Task brief
Would you repeat the entries beneath, with nothing changed?

* * * * * * * * *

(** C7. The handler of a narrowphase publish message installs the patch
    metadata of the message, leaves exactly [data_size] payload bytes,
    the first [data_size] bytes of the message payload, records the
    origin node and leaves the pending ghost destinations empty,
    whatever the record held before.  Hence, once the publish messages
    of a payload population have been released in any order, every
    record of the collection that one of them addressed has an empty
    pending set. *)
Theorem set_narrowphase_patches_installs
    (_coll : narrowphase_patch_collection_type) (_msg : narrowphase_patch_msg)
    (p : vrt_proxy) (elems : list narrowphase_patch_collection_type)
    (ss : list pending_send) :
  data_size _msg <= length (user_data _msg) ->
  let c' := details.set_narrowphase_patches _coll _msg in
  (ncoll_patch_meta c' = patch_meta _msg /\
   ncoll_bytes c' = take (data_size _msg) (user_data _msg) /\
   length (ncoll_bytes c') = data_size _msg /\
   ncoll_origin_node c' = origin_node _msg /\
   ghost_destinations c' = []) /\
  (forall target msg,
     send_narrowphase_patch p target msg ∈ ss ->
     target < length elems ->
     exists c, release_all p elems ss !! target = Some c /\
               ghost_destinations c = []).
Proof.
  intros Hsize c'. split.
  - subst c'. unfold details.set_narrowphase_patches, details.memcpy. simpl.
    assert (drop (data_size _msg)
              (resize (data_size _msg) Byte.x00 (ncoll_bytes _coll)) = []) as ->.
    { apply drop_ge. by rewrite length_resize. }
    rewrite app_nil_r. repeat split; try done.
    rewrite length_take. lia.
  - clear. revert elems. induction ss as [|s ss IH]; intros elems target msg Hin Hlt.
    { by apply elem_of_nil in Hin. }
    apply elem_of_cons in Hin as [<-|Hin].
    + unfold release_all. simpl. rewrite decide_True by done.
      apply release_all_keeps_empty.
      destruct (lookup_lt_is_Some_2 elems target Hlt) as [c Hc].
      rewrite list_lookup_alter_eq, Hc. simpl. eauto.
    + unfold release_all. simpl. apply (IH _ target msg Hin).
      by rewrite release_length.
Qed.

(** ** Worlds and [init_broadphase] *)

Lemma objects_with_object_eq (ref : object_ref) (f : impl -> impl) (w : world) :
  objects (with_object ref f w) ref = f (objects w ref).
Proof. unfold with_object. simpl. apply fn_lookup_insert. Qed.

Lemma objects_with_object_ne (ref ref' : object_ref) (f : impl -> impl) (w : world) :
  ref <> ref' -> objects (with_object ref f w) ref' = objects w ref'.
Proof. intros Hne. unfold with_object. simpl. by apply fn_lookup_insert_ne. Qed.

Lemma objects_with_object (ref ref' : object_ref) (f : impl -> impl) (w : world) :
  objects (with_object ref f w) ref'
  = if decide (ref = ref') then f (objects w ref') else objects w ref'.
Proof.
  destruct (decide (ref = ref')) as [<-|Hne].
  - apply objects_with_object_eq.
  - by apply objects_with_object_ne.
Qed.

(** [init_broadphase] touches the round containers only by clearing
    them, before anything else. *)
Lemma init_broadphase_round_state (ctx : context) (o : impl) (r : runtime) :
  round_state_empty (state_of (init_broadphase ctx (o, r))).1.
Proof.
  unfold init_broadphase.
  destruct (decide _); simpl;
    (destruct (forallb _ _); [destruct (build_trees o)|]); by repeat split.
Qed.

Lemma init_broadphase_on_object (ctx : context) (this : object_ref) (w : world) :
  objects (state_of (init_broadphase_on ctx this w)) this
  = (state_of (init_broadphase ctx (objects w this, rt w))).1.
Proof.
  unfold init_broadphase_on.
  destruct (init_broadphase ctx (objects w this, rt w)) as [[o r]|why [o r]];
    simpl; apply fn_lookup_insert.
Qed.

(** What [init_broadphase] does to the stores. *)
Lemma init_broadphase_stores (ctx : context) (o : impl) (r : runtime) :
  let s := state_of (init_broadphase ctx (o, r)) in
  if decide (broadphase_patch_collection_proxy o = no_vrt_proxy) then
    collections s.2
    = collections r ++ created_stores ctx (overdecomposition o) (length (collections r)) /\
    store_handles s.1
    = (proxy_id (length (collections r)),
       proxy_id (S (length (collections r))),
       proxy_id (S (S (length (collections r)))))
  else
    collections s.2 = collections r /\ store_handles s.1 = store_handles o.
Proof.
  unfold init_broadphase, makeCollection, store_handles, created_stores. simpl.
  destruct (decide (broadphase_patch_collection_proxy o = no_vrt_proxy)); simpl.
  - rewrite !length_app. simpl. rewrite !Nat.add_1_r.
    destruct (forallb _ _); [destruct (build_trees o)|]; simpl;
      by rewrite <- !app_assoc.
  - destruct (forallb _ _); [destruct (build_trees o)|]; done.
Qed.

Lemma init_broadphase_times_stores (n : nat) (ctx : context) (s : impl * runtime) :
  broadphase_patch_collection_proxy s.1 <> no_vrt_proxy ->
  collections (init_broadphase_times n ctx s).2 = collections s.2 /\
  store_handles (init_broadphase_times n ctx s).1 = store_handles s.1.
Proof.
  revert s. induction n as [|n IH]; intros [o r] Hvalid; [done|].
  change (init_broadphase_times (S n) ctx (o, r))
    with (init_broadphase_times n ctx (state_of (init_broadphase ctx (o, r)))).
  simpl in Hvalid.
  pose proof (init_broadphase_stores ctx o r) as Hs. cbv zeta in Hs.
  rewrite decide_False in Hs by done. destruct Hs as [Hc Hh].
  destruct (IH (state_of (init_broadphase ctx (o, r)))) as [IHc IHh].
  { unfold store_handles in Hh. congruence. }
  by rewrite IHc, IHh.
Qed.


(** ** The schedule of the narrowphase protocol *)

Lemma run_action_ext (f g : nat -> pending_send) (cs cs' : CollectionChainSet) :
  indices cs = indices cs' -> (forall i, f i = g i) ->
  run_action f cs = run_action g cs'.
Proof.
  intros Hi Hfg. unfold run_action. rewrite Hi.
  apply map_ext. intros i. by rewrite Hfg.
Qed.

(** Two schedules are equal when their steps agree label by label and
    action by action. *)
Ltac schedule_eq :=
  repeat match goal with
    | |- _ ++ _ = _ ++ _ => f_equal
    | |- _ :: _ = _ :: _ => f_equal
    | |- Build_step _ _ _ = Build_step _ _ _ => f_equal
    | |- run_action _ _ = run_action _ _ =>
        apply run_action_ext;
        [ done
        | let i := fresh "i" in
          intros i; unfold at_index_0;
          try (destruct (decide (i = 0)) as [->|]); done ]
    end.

* * * * * * * * *

Answer box
(** C7. The handler of a narrowphase publish message installs the patch
    metadata of the message, leaves exactly [data_size] payload bytes,
    the first [data_size] bytes of the message payload, records the
    origin node and leaves the pending ghost destinations empty,
    whatever the record held before.  Hence, once the publish messages
    of a payload population have been released in any order, every
    record of the collection that one of them addressed has an empty
    pending set. *)
Theorem set_narrowphase_patches_installs
    (_coll : narrowphase_patch_collection_type) (_msg : narrowphase_patch_msg)
    (p : vrt_proxy) (elems : list narrowphase_patch_collection_type)
    (ss : list pending_send) :
  data_size _msg <= length (user_data _msg) ->
  let c' := details.set_narrowphase_patches _coll _msg in
  (ncoll_patch_meta c' = patch_meta _msg /\
   ncoll_bytes c' = take (data_size _msg) (user_data _msg) /\
   length (ncoll_bytes c') = data_size _msg /\
   ncoll_origin_node c' = origin_node _msg /\
   ghost_destinations c' = []) /\
  (forall target msg,
     send_narrowphase_patch p target msg ∈ ss ->
     target < length elems ->
     exists c, release_all p elems ss !! target = Some c /\
               ghost_destinations c = []).
Proof.
  intros Hsize c'. split.
  - subst c'. unfold details.set_narrowphase_patches, details.memcpy. simpl.
    assert (drop (data_size _msg)
              (resize (data_size _msg) Byte.x00 (ncoll_bytes _coll)) = []) as ->.
    { apply drop_ge. by rewrite length_resize. }
    rewrite app_nil_r. repeat split; try done.
    rewrite length_take. lia.
  - clear. revert elems. induction ss as [|s ss IH]; intros elems target msg Hin Hlt.
    { by apply elem_of_nil in Hin. }
    apply elem_of_cons in Hin as [<-|Hin].
    + unfold release_all. simpl. rewrite decide_True by done.
      apply release_all_keeps_empty.
      destruct (lookup_lt_is_Some_2 elems target Hlt) as [c Hc].
      rewrite list_lookup_alter_eq, Hc. simpl. eauto.
    + unfold release_all. simpl. apply (IH _ target msg Hin).
      by rewrite release_length.
Qed.

(** ** Worlds and [init_broadphase] *)

Lemma objects_with_object_eq (ref : object_ref) (f : impl -> impl) (w : world) :
  objects (with_object ref f w) ref = f (objects w ref).
Proof. unfold with_object. simpl. apply fn_lookup_insert. Qed.

Lemma objects_with_object_ne (ref ref' : object_ref) (f : impl -> impl) (w : world) :
  ref <> ref' -> objects (with_object ref f w) ref' = objects w ref'.
Proof. intros Hne. unfold with_object. simpl. by apply fn_lookup_insert_ne. Qed.

Lemma objects_with_object (ref ref' : object_ref) (f : impl -> impl) (w : world) :
  objects (with_object ref f w) ref'
  = if decide (ref = ref') then f (objects w ref') else objects w ref'.
Proof.
  destruct (decide (ref = ref')) as [<-|Hne].
  - apply objects_with_object_eq.
  - by apply objects_with_object_ne.
Qed.

(** [init_broadphase] touches the round containers only by clearing
    them, before anything else. *)
Lemma init_broadphase_round_state (ctx : context) (o : impl) (r : runtime) :
  round_state_empty (state_of (init_broadphase ctx (o, r))).1.
Proof.
  unfold init_broadphase.
  destruct (decide _); simpl;
    (destruct (forallb _ _); [destruct (build_trees o)|]); by repeat split.
Qed.

Lemma init_broadphase_on_object (ctx : context) (this : object_ref) (w : world) :
  objects (state_of (init_broadphase_on ctx this w)) this
  = (state_of (init_broadphase ctx (objects w this, rt w))).1.
Proof.
  unfold init_broadphase_on.
  destruct (init_broadphase ctx (objects w this, rt w)) as [[o r]|why [o r]];
    simpl; apply fn_lookup_insert.
Qed.

(** What [init_broadphase] does to the stores. *)
Lemma init_broadphase_stores (ctx : context) (o : impl) (r : runtime) :
  let s := state_of (init_broadphase ctx (o, r)) in
  if decide (broadphase_patch_collection_proxy o = no_vrt_proxy) then
    collections s.2
    = collections r ++ created_stores ctx (overdecomposition o) (length (collections r)) /\
    store_handles s.1
    = (proxy_id (length (collections r)),
       proxy_id (S (length (collections r))),
       proxy_id (S (S (length (collections r)))))
  else
    collections s.2 = collections r /\ store_handles s.1 = store_handles o.
Proof.
  unfold init_broadphase, makeCollection, store_handles, created_stores. simpl.
  destruct (decide (broadphase_patch_collection_proxy o = no_vrt_proxy)); simpl.
  - rewrite !length_app. simpl. rewrite !Nat.add_1_r.
    destruct (forallb _ _); [destruct (build_trees o)|]; simpl;
      by rewrite <- !app_assoc.
  - destruct (forallb _ _); [destruct (build_trees o)|]; done.
Qed.

Lemma init_broadphase_times_stores (n : nat) (ctx : context) (s : impl * runtime) :
  broadphase_patch_collection_proxy s.1 <> no_vrt_proxy ->
  collections (init_broadphase_times n ctx s).2 = collections s.2 /\
  store_handles (init_broadphase_times n ctx s).1 = store_handles s.1.
Proof.
  revert s. induction n as [|n IH]; intros [o r] Hvalid; [done|].
  change (init_broadphase_times (S n) ctx (o, r))
    with (init_broadphase_times n ctx (state_of (init_broadphase ctx (o, r)))).
  simpl in Hvalid.
  pose proof (init_broadphase_stores ctx o r) as Hs. cbv zeta in Hs.
  rewrite decide_False in Hs by done. destruct Hs as [Hc Hh].
  destruct (IH (state_of (init_broadphase ctx (o, r)))) as [IHc IHh].
  { unfold store_handles in Hh. congruence. }
  by rewrite IHc, IHh.
Qed.


(** ** The schedule of the narrowphase protocol *)

Lemma run_action_ext (f g : nat -> pending_send) (cs cs' : CollectionChainSet) :
  indices cs = indices cs' -> (forall i, f i = g i) ->
  run_action f cs = run_action g cs'.
Proof.
  intros Hi Hfg. unfold run_action. rewrite Hi.
  apply map_ext. intros i. by rewrite Hfg.
Qed.

(** Two schedules are equal when their steps agree label by label and
    action by action. *)
Ltac schedule_eq :=
  repeat match goal with
    | |- _ ++ _ = _ ++ _ => f_equal
    | |- _ :: _ = _ :: _ => f_equal
    | |- Build_step _ _ _ = Build_step _ _ _ => f_equal
    | |- run_action _ _ = run_action _ _ =>
        apply run_action_ext;
        [ done
        | let i := fresh "i" in
          intros i; unfold at_index_0;
          try (destruct (decide (i = 0)) as [->|]); done ]
    end.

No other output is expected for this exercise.